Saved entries
Lemma consume_same h at_ row : same_attempt row (if consumable h at_ row then consume_row at_ row else row).
Proof. destruct (consumable h at_ row); [by repeat split|done]. Qed.
Lemma keeps_Consume h now : Keeping.keeps (grows []) (PostgresAttemptStore_Consume parse_host pool h now).
Proof.
  unfold PostgresAttemptStore_Consume. keeps. apply keeps_statement; [apply _|].
  intros n d d' found H. destruct (List.filter _ _) as [|row l]; [by injection H as <- _|]. go_inv. simplify_eq.
  apply map_evolves. intros x _. apply consume_same.
Qed.
Lemma Consume_Ok h now s s' ca : PostgresAttemptStore_Consume parse_host pool h now s = (s', Ok ca) ->
  NoDup (at_state <$> web_attempts (db s)) ->
  exists row, row ∈ web_attempts (db s) /\ consumable h (timestamptz now) row = true
    /\ ca = mkConsumedAttempt (at_nonce row) (at_verifier row) (at_return row)
    /\ safeReturnPath parse_host (at_return row) "" = at_return row /\ spent h (web_attempts (db s')).
Proof.
  unfold PostgresAttemptStore_Consume. destruct pool; [|by intros ?%failing_run]. cbn [negb].
  destruct (_ || _); [by intros ?%failing_run|]. intros (found & s1 & (n & H1)%statement_run & H)%bind_run Hd.
  destruct found as [row|]; [|by apply failing_run in H]. destruct (negb _); [by apply failing_run in H|].
  destruct (pkce_length_bad _ || _ || _) eqn:Ebad; [by apply failing_run in H|]. apply ret_run in H as [-> [= ->]].
  destruct (List.filter _ _) as [|row' l] eqn:El; [done|]. go_inv. simplify_eq.
  assert (Hrow : row ∈ List.filter (consumable h (timestamptz now)) (web_attempts (db s))) by (rewrite El; left).
  apply filter_bool_elem in Hrow as [Hin Hc]. exists row. apply orb_false_elim in Ebad as [[_ Ebad]%orb_false_elim _]. bool_prop.
  split_and!; try done. match goal with H : with_attempts _ _ = _ |- _ => rewrite <- H end. cbn.
  intros x (y & <- & Hy%list_elem_of_In)%list_elem_of_In%in_map_iff Hx. destruct (consumable h (timestamptz now) y) eqn:Ey; [done|].
  exfalso. pose proof Hc as Hc2. unfold consumable in Hc2. apply andb_prop in Hc2 as [[Hh _]%andb_prop _]. bool_prop.
  assert (y = row) as -> by (eapply (fmap_NoDup_inj at_state); [exact Hd|done|done|congruence]).
  congruence.
Qed.
End store.

(** ** Runs of the sign-in pages *)
Section flow.
Context {E : environment} (pool : bool) (ids : SessionStore (SQL.session IdDB)).
Context (unicode_lower : string -> string) (ParseAddress : string -> option (string * string)).
Context (sha256 : list ascii -> Digest) (parse_host : list ascii -> option (list ascii)) (config : Config) (lifetime : Z).
Implicit Types (s : SQL.session WebDB) (m : Moment) (r : Request).
#[local] Instance flow_attempts : AttemptStore (SQL.session WebDB) := pg_attempts parse_host pool.
#[local] Instance flow_sessions : SessionStore (SQL.session WebDB) := web_sessions ids.
#[local] Abbreviation serve := (ServeHTTP unicode_lower ParseAddress sha256 parse_host config lifetime).
#[local] Abbreviation answer_callback := (callback unicode_lower ParseAddress sha256 config lifetime).
#[local] Abbreviation safe := (safeReturnPath parse_host).

(** A request: when, where to and what. *)
Definition web_request : Type := Moment * route * Request.
Definition web_perform s (w : web_request) : SQL.session WebDB := (serve w.1.2 w.1.1 w.2 s).1.
Definition web_run (ws : list web_request) s : SQL.session WebDB := foldl web_perform s ws.

(** The attempts a request may create. *)
Definition started (w : web_request) : list AttemptRow :=
  match w.1.2 with
  | GetGoogle =>
      match generateSecret (Some (web_random w.1.1 0)), generateSecret (Some (web_random w.1.1 1)), generateSecret (Some (web_random w.1.1 2)) with
      | Ok state, Ok nonce, Ok verifier =>
          [attempt_row (new_attempt sha256 config w.1.1 (safe (Get "next" (rq_query w.2)) defaultReturnPath) state nonce verifier)]
      | _, _, _ => []
      end
  | _ => []
  end.

(** A response that signs the browser in. *)
Definition issues (resp : Response) : Prop :=
  exists c, c ∈ cookies resp /\ ck_name c = session_ (names config) /\ 0 < MaxAge c.

Lemma on_ids_attempts {A} (f : SQL.session IdDB -> SQL.session IdDB * A) s : web_attempts (db (on_ids f s).1) = web_attempts (db s).
Proof. unfold on_ids. by destruct (f _). Qed.

Lemma complete_sign_in_attempts m r who s :
  web_attempts (db (complete_sign_in unicode_lower ParseAddress sha256 config lifetime m r who s).1.1) = web_attempts (db s).
Proof.
  assert (Hc : web_attempts (db (CompleteSignIn unicode_lower ParseAddress sha256 lifetime (service_clock m 0) (service_random m) who s).1) = web_attempts (db s)).
  { unfold CompleteSignIn. destruct (VerifiedIdentity_Validate _ _ who); [|done]. destruct (newDraft _ _ _ _) as [[[token csrf] draft]|]; [|done].
    cbn [CreateSessionForIdentity flow_sessions web_sessions]. rewrite <- (on_ids_attempts (CreateSessionForIdentity who draft) s).
    by destruct (on_ids _ s). }
  assert (Hi : forall token, web_attempts (db (CompleteSignInWithInvitation unicode_lower ParseAddress sha256 lifetime (service_clock m 0) (service_random m) who token s).1)
                = web_attempts (db s)).
  { intros invitation. unfold CompleteSignInWithInvitation. destruct (VerifiedIdentity_Validate _ _ who); [|done].
    destruct (newDraft _ _ _ _) as [[[token csrf] draft]|]; [|done]. cbn [CreateSessionForInvitedIdentity flow_sessions web_sessions].
    rewrite <- (on_ids_attempts (CreateSessionForInvitedIdentity who draft invitation) s). by destruct (on_ids _ s). }
  unfold complete_sign_in. destruct (Request_Cookie _ r) as [token|]; [case_bool_decide|]; cbn [fst snd]; auto.
Qed.

Lemma logout_attempts m r s : web_attempts (db (logout unicode_lower ParseAddress sha256 config m r s).1) = web_attempts (db s).
Proof.
  unfold logout. destruct (rq_form r); [|done]. destruct (oneQueryValue _ _); [|done]. destruct (Request_Cookie _ r) as [token|]; [|done].
  assert (Hr : web_attempts (db (Resume unicode_lower ParseAddress sha256 (service_clock m 0) token s).1) = web_attempts (db s)).
  { unfold Resume. destruct (ParseSecret token); [|done]. cbn [UseSession flow_sessions web_sessions].
    rewrite <- (on_ids_attempts (UseSession (HashSessionToken sha256 a0) (Truncate (UTC (service_clock m 0)) Microsecond)) s). by destruct (on_ids _ s). }
  destruct (Resume _ _ _ _ _ s) as [s1 [auth|err]]; cbn [fst] in Hr; [|by destruct (no_session_error err)].
  destruct (negb _); [done|]. rewrite <- Hr.
  assert (Hv : web_attempts (db (Revoke sha256 (service_clock m 1) token "user signed out" s1).1) = web_attempts (db s1)).
  { unfold Revoke. destruct (ParseSecret token); [|done]. case_bool_decide; [done|]. apply on_ids_attempts. }
  destruct (Revoke _ _ _ _ s1) as [s2 [u|err]]; cbn [fst] in Hv; [done|]. by destruct (errors_is _ err).
Qed.

Lemma startGoogle_grows m r s : grows (started (m, GetGoogle, r)) (db s) (db (startGoogle sha256 parse_host config m r s).1).
Proof.
  unfold startGoogle, started. cbn [fst snd]. destruct (generateSecret _) as [state|]; [|done]. destruct (generateSecret _) as [nonce|]; [|done].
  destruct (generateSecret _) as [verifier|]; [|done]. destruct (_ || _); [done|]. cbn [Attempts_Create flow_attempts pg_attempts].
  destruct (PostgresAttemptStore_Create _ _ _ s) as [s1 [u|e]] eqn:Ec; apply keeps_Create in Ec; [|exact Ec].
  destruct (Parse _ _); [|exact Ec]. by destruct (bool_decide (Host _ = []) || _).
Qed.

Lemma callback_grows m r s : grows [] (db s) (db (answer_callback m r s).1).
Proof.
  unfold callback. destruct (negb _); [done|]. destruct (oneQueryValue _ "state") as [state|]; [|done]. destruct (oneQueryValue _ "code") as [code|]; [|done].
  destruct (Request_Cookie _ r) as [nonce|]; [|done]. destruct (ParseSecret nonce) as [n|]; [|done].
  cbn [Attempts_Consume flow_attempts pg_attempts].
  destruct (PostgresAttemptStore_Consume _ _ _ _ s) as [s1 [attempt|e]] eqn:Ec; apply keeps_Consume in Ec; [|by destruct (errors_is _ e)].
  destruct (negb _); [done|]. destruct (Exchange _ _ _ _) as [claims|]; [|done].
  match goal with |- context [complete_sign_in ?a ?b ?c ?d ?e m r ?who s1] =>
    pose proof (complete_sign_in_attempts m r who s1) as Hf; destruct (complete_sign_in a b c d e m r who s1) as [[s2 [issued|err]] cs] end;
    cbn [fst] in Hf; unfold grows in *.
  - cbn [fst]. by rewrite Hf.
  - destruct (errors_is _ err); cbn [fst]; by rewrite Hf.
Qed.

Lemma serve_grows w s : grows (started w) (db s) (db (web_perform s w)).
Proof.
  destruct w as [[m []] r]; unfold web_perform; cbn [ServeHTTP fst snd].
  - done.
  - unfold acceptInvite. by destruct (negb _).
  - apply startGoogle_grows.
  - apply callback_grows.
  - unfold grows. rewrite logout_attempts. apply attempts_evolve_refl.
Qed.
Lemma web_run_evolves ws s : evolves (ws ≫= started) (web_attempts (db s)) (web_attempts (db (web_run ws s))).
Proof.
  revert s. induction ws as [|w ws IH]; intros s; [apply attempts_evolve_refl|]. cbn [mbind list_bind]. eapply attempts_evolve_trans; [apply serve_grows|apply IH].
Qed.

(** ** What a session is issued for *)
Lemma session_cookie_name : session_ (names config) <> attempt_ (names config) /\ session_ (names config) <> invite (names config).
Proof. unfold names, namesFor. by destruct (Deployed config). Qed.
Lemma cleared_not_issued resp : (forall c, c ∈ cookies resp -> MaxAge c = -1) -> ~ issues resp.
Proof. intros H (c & Hc & _ & Hm). rewrite (H c Hc) in Hm. lia. Qed.
Lemma sign_in_cookies m r who s c : c ∈ (complete_sign_in unicode_lower ParseAddress sha256 config lifetime m r who s).2 -> MaxAge c = -1.
Proof.
  unfold complete_sign_in. destruct (Request_Cookie _ r); [case_bool_decide|]; cbn; rewrite ?elem_of_nil; try done.
  by intros ->%list_elem_of_singleton.
Qed.
Lemma clearAttempt_cleared c : c ∈ clearAttempt config -> MaxAge c = -1.
Proof. by intros ->%list_elem_of_singleton. Qed.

PROBLEM TO SOLVE -> Taking the entries above, print exactly the lines starting at the line with "apply filter_bool_elem in" and ending at the line with "#[local] Instance flow_sessions", both included.

EXPECTED ANSWER ->
  apply filter_bool_elem in Hrow as [Hin Hc]. exists row. apply orb_false_elim in Ebad as [[_ Ebad]%orb_false_elim _]. bool_prop.
  split_and!; try done. match goal with H : with_attempts _ _ = _ |- _ => rewrite <- H end. cbn.
  intros x (y & <- & Hy%list_elem_of_In)%list_elem_of_In%in_map_iff Hx. destruct (consumable h (timestamptz now) y) eqn:Ey; [done|].
  exfalso. pose proof Hc as Hc2. unfold consumable in Hc2. apply andb_prop in Hc2 as [[Hh _]%andb_prop _]. bool_prop.
  assert (y = row) as -> by (eapply (fmap_NoDup_inj at_state); [exact Hd|done|done|congruence]).
  congruence.
Qed.
End store.

(** ** Runs of the sign-in pages *)
Section flow.
Context {E : environment} (pool : bool) (ids : SessionStore (SQL.session IdDB)).
Context (unicode_lower : string -> string) (ParseAddress : string -> option (string * string)).
Context (sha256 : list ascii -> Digest) (parse_host : list ascii -> option (list ascii)) (config : Config) (lifetime : Z).
Implicit Types (s : SQL.session WebDB) (m : Moment) (r : Request).
#[local] Instance flow_attempts : AttemptStore (SQL.session WebDB) := pg_attempts parse_host pool.
#[local] Instance flow_sessions : SessionStore (SQL.session WebDB) := web_sessions ids.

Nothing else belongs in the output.